-- WHAT YOU WILL DO --
Only one stretch of the data below is needed. Output the lines from the one with "(** * Calendar arithmetic" up to and including the one with "Definition LEAPOCH : Z", exactly as they stand.

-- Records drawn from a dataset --
##############################

(* ===== verification/Calendar.v ===== *)
(** * Calendar arithmetic

    time/convert_time.c, time/timegm.c, time/days_per_date.c, time/weekday.c and
    the ISO 8601 week of time/strftime.c: conversions between seconds since
    1970-01-01 and broken-down time, and day counts.  The reference is the
    proleptic Gregorian calendar, [days_before_year] and [days_before_month]. *)

From stdpp Require Import base list numbers.
From S2P Require Import Prelude CMem Words.
Open Scope Z_scope.

(** ** Definitions *)

(** [struct tm] of include/time.h; the zone is the text it points to. *)
Record tm := Tm {
  tm_sec : Z; tm_min : Z; tm_hour : Z; tm_mday : Z; tm_mon : Z; tm_year : Z;
  tm_wday : Z; tm_yday : Z; tm_isdst : Z; __tm_gmtoff : Z; __tm_zone : list Z
}.

Definition INT_MAX : Z := 2147483647.
Definition INT_MIN : Z := -2147483648.
Definition EOVERFLOW : Z := 84.

Definition LEAPOCH : Z := 946684800 + 86400 * (31 + 29).
Definition DAYS_PER_400Y : Z := 365 * 400 + 97.
Definition DAYS_PER_100Y : Z := 365 * 100 + 24.
Definition DAYS_PER_4Y : Z := 365 * 4 + 1.

Definition secs_through_month : list Z :=
  [0; 31 * 86400; 59 * 86400; 90 * 86400;
   120 * 86400; 151 * 86400; 181 * 86400; 212 * 86400;
   243 * 86400; 273 * 86400; 304 * 86400; 334 * 86400].

Definition __month_to_secs (month is_leap : Z) : Z :=
  let t := nthZ secs_through_month month in
  if negb (is_leap =? 0) && (2 <=? month) then t + 86400 else t.

(** The result and the value stored through [is_leap]. *)
Definition __year_to_secs (year : Z) : Z * Z :=
  if u64 (year - 2) <=? 136 then
    let y := s32 year in
    let leaps := Z.shiftr (y - 68) 2 in
    let '(leaps, is_leap) :=
      if Z.land (y - 68) 3 =? 0 then (leaps - 1, 1) else (leaps, 0) in
    (s32 (31536000 * (y - 70) + 86400 * leaps), is_leap)
  else
    let cycles := s32 (Z.quot (year - 100) 400) in
    let rem := s32 (Z.rem (year - 100) 400) in
    let '(cycles, rem) := if rem <? 0 then (cycles - 1, rem + 400) else (cycles, rem) in
    let '(is_leap, centuries, leaps) :=
      if rem =? 0 then (1, 0, 0)
      else
        let '(centuries, rem) :=
          if 200 <=? rem then
            if 300 <=? rem then (3, rem - 300) else (2, rem - 200)
          else
            if 100 <=? rem then (1, rem - 100) else (0, rem) in
        if rem =? 0 then (0, centuries, 0)
        else (b2z (rem mod 4 =? 0), centuries, rem / 4) in
    let leaps := leaps + (97 * cycles + 24 * centuries - is_leap) in
    ((year - 100) * 31536000 + leaps * 86400 + 946684800 + 86400, is_leap).

Definition __tm_to_secs (t : tm) : Z :=
  let year := tm_year t in
  let month := tm_mon t in
  let '(year, month) :=
    if (12 <=? month) || (month <? 0) then
      let adj := Z.quot month 12 in
      let month := Z.rem month 12 in
      let '(adj, month) := if month <? 0 then (adj - 1, month + 12) else (adj, month) in
      (year + adj, month)
    else (year, month) in
  let '(r, is_leap) := __year_to_secs year in
  let r := r + __month_to_secs month is_leap in
  let r := r + 86400 * (tm_mday t - 1) in
  let r := r + 3600 * tm_hour t in
  let r := r + 60 * tm_min t in
  r + tm_sec t.

Definition days_in_month : list Z := [31; 30; 31; 30; 31; 31; 30; 31; 30; 31; 31; 29].

(** The loop over [days_in_month]; leaving the table is [None]. *)
Fixpoint month_loop (table : list Z) (months remdays : Z) : option (Z * Z) :=
  match table with
  | [] => None
  | d :: table' =>
      if d <=? remdays then month_loop table' (months + 1) (remdays - d)
      else Some (months, remdays)
  end.

(** The state is the [struct tm] the function writes. *)
Definition __secs_to_tm (t : Z) : M tm Z :=
  if (t <? INT_MIN * 31622400) || (INT_MAX * 31622400 <? t) then mret (-1)
  else
    let secs := t - LEAPOCH in
    let days := Z.quot secs 86400 in
    let remsecs := s32 (Z.rem secs 86400) in
    let '(remsecs, days) :=
      if remsecs <? 0 then (remsecs + 86400, days - 1) else (remsecs, days) in
    let wday := s32 (Z.rem (3 + days) 7) in
    let wday := if wday <? 0 then wday + 7 else wday in
    let qc_cycles := s32 (Z.quot days DAYS_PER_400Y) in
    let remdays := s32 (Z.rem days DAYS_PER_400Y) in
    let '(remdays, qc_cycles) :=
      if remdays <? 0 then (remdays + DAYS_PER_400Y, qc_cycles - 1)
      else (remdays, qc_cycles) in
    let c_cycles := Z.quot remdays DAYS_PER_100Y in
    let c_cycles := if c_cycles =? 4 then c_cycles - 1 else c_cycles in
    let remdays := remdays - c_cycles * DAYS_PER_100Y in
    let q_cycles := Z.quot remdays DAYS_PER_4Y in
    let q_cycles := if q_cycles =? 25 then q_cycles - 1 else q_cycles in
    let remdays := remdays - q_cycles * DAYS_PER_4Y in
    let remyears := Z.quot remdays 365 in
    let remyears := if remyears =? 4 then remyears - 1 else remyears in
    let remdays := remdays - remyears * 365 in
    let leap := b2z ((remyears =? 0) && (negb (q_cycles =? 0) || (c_cycles =? 0))) in
    let yday := remdays + 31 + 28 + leap in
    let yday := if 365 + leap <=? yday then yday - (365 + leap) else yday in
    let years := remyears + 4 * q_cycles + 100 * c_cycles + 400 * qc_cycles in
    match month_loop days_in_month 0 remdays with
    | None => fault
    | Some (months, remdays) =>
        let '(months, years) := if 10 <=? months then (months - 12, years + 1)
                                else (months, years) in
        if (INT_MAX <? years + 100) || (years + 100 <? INT_MIN) then mret (-1)
        else
          _ ← modify (fun r =>
            Tm (Z.rem remsecs 60) (Z.rem (Z.quot remsecs 60) 60) (Z.quot remsecs 3600)
               (remdays + 1) (months + 2) (years + 100) wday yday
               (tm_isdst r) (__tm_gmtoff r) (__tm_zone r));
          mret 0
    end.

(** time/timegm.c; [new] is the uninitialised local, [e] the value of [errno].
    [time_t] is a 32-bit [long]. *)
Definition timegm (new : tm) : M (tm * Z) Z :=
  fun '(t0, e) =>
    let t := __tm_to_secs t0 in
    match __secs_to_tm t new with
    | Ok (r, new) =>
        if r <? 0 then Ok (-1, (t0, EOVERFLOW))
        else
          Ok (s32 t,
              (Tm (tm_sec new) (tm_min new) (tm_hour new) (tm_mday new) (tm_mon new)
                  (tm_year new) (tm_wday new) (tm_yday new) 0 0 [85; 84; 67], e))
    | Fault => Fault
    | NoFuel => NoFuel
    end.

(** time/days_per_date.c *)
Definition __calculate_days_per_date (year month day : Z) : Z :=
  let month := month + 9 in
  let year := year - 1 + Z.quot month 12 in
  let month := Z.rem month 12 * 306 + 5 in
  year * 365 + Z.quot year 4 - Z.quot year 100 + Z.quot year 400 + Z.quot month 10 + day - 1.

(** time/weekday.c *)
Definition month_skew : list Z := [0; 3; 3; 6; 1; 4; 6; 2; 5; 0; 3; 5].

Definition __calculate_weekday (year month day : Z) : Z :=
  let sum := year - 1900 in
  let sum := sum + Z.quot sum 4 in
  let sum :=
    if (month =? 1) || (month =? 2) then
      let leap_year_adjust :=
        if negb (Z.rem year 4 =? 0) then 0
        else if Z.rem year 400 =? 0 then 1
        else if Z.rem year 100 =? 0 then 0
        else 1 in
      sum - leap_year_adjust
    else sum in
  let sum := sum + (day + nthZ month_skew (month - 1)) in
  Z.rem sum 7.

(** time/strftime.c: [julian_day] and [iso8601_calendar_week_and_year], which
    stores the week and the year. *)
Definition julian_day (day month year : Z) : Z :=
  let a := Z.quot (14 - month) 12 in
  let y := year + 4800 - a in
  let m := month + 12 * a - 3 in
  day + Z.quot (153 * m + 2) 5 + 365 * y + Z.quot y 4 - Z.quot y 100 + Z.quot y 400 - 32045.

Definition iso_week_of (J : Z) : Z :=
  let d4 := Z.rem (Z.rem (Z.rem (J + 31741 - Z.rem J 7) 146097) 36524) 1461 in
  let L := Z.quot d4 1460 in
  let d1 := Z.rem (d4 - L) 365 + L in
  Z.quot d1 7 + 1.

Definition iso8601_calendar_week_and_year (day month year : Z) : Z * Z :=
  let J := julian_day day month year in
  let week := iso_week_of J in
  let year :=
    if (month =? 1) && (51 <? week) then year - 1
    else if (month =? 12) && (week =? 1) then year + 1
    else year in
  (week, year).

(** ** The Gregorian calendar *)

Definition leap_year (y : Z) : bool :=
  (y mod 4 =? 0) && (negb (y mod 100 =? 0) || (y mod 400 =? 0)).

(** Days from 1970-01-01 to January 1st of year [y]. *)
Definition days_before_year (y : Z) : Z :=
  365 * (y - 1970) + ((y - 1) / 4 - (y - 1) / 100 + (y - 1) / 400) - 477.

(** Lengths of the months, January first, and the days before month [m]. *)
Definition month_lengths (leap : bool) : list Z :=
  [31; 28 + b2z leap; 31; 30; 31; 30; 31; 31; 30; 31; 30; 31].
Definition month_length (leap : bool) (m : Z) : Z := nthZ (month_lengths leap) m.
Definition days_before_month (leap : bool) (m : Z) : Z :=
  foldr Z.add 0 (take (Z.to_nat m) (month_lengths leap)).

(** Days from 1970-01-01 to day [d] (from 1) of month [m] (from 0) of year [y]. *)
Definition civil_days (y m d : Z) : Z :=
  days_before_year y + days_before_month (leap_year y) m + d - 1.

##############################

-- WRITTEN SOLUTION --
(** * Calendar arithmetic

    time/convert_time.c, time/timegm.c, time/days_per_date.c, time/weekday.c and
    the ISO 8601 week of time/strftime.c: conversions between seconds since
    1970-01-01 and broken-down time, and day counts.  The reference is the
    proleptic Gregorian calendar, [days_before_year] and [days_before_month]. *)

From stdpp Require Import base list numbers.
From S2P Require Import Prelude CMem Words.
Open Scope Z_scope.

(** ** Definitions *)

(** [struct tm] of include/time.h; the zone is the text it points to. *)
Record tm := Tm {
  tm_sec : Z; tm_min : Z; tm_hour : Z; tm_mday : Z; tm_mon : Z; tm_year : Z;
  tm_wday : Z; tm_yday : Z; tm_isdst : Z; __tm_gmtoff : Z; __tm_zone : list Z
}.

Definition INT_MAX : Z := 2147483647.
Definition INT_MIN : Z := -2147483648.
Definition EOVERFLOW : Z := 84.

Definition LEAPOCH : Z := 946684800 + 86400 * (31 + 29).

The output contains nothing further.